Extinct subfamily of molluscs

Hildoceratinae is an extinct subfamily of cephalopods belonging to the family Hildoceratidae. Ammonites of this subfamily had shells with elliptical or quadrate whorl sections with keeled or tricarinate, bisulcate venters. Ribs were variable, from falcate to strongly angled and from fine to strong. They can be interrupted by a spiral groove in the midlateral part of the shell. While some species can be smooth, strongly ribbed ones can have tubercules.

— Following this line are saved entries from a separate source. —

Lemma mutation_without_identity_is_noop_witness :
  identity_absent signed_out
  /\ List.filter is_request
       (trace_of (run (mutate plain_globals (Toggle (VStr (lit "x1")) (VBool false)))
                      accept_all signed_out)) = []
  /\ state_of (run (mutate plain_globals (Toggle (VStr (lit "x1")) (VBool false)))
                   accept_all signed_out) = signed_out
  /\ result_of (run (mutate plain_globals (Toggle (VStr (lit "x1")) (VBool false)))
                    accept_all signed_out) = Normal tt.
Proof.
  split; [left; reflexivity|].
  exact (mutation_without_identity_is_noop plain_globals accept_all signed_out
           (Toggle (VStr (lit "x1")) (VBool false)) (or_introl eq_refl)).
Defined.

Lemma created_text_is_trimmed_witness :
  EAddDoc u1_todos
          {[ lit "text" := VStr (lit "walk dog"); lit "completed" := VBool false ]}
    ∈ trace_of (run (mutate plain_globals Add) accept_all signed_in)
  /\ newTodo signed_in = lit "  walk dog "
  /\ ({[ lit "text" := VStr (lit "walk dog"); lit "completed" := VBool false ]}
        : gmap (list N) Value) !! lit "text"
     = Some (VStr (JsString.trim (newTodo signed_in))).
Proof.
  assert (Hin :
    EAddDoc u1_todos
            {[ lit "text" := VStr (lit "walk dog"); lit "completed" := VBool false ]}
      ∈ trace_of (run (mutate plain_globals Add) accept_all signed_in)).
  { apply list_elem_of_further, list_elem_of_here. }
  split; [exact Hin|]. split; [reflexivity|].
  exact (proj1 (proj2 (created_text_is_trimmed plain_globals accept_all signed_in Add _ _ Hin))).
Defined.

Microconchs have short lappets that are in their shape similar to the shape of growth lines in a spiral midlateral groove.

==Genera==

- Hildaites Buckman, 1921
- Orthildaites Buckman, 1923
- Cingolites Sassaroli et Venturi, 2010
- Hildoceras Hyatt, 1867
- Urkutites Géczy, 1967
- Parahildaites Blaison, 1967
- Mercaticeras Buckman, 1913
- Hildaitoides Hillebrandt, 1987
- Atacamiceras Hillebrandt, 1987
- Neolioceratoides Cantaluppi, 1970

=== Alternative classification ===
Genera Praemercaticeras Venturi, 1981; Mercaticeras Buckman, 1913; Pseudomercaticeras Merla, 1932; Merlaites Gabilly, 1974; Crassiceras Merla, 1932; and Pseudocrassiceras Rulleau et Jattiot, 2019, have also been classified as belonging to a separate subfamily Mercaticeratinae Guex, 1974.

==Distribution==
Members of this subfamily lived from the upper Pliensbachian to upper Toarcian stages of the early Jurassic. Distribution has been worldwide.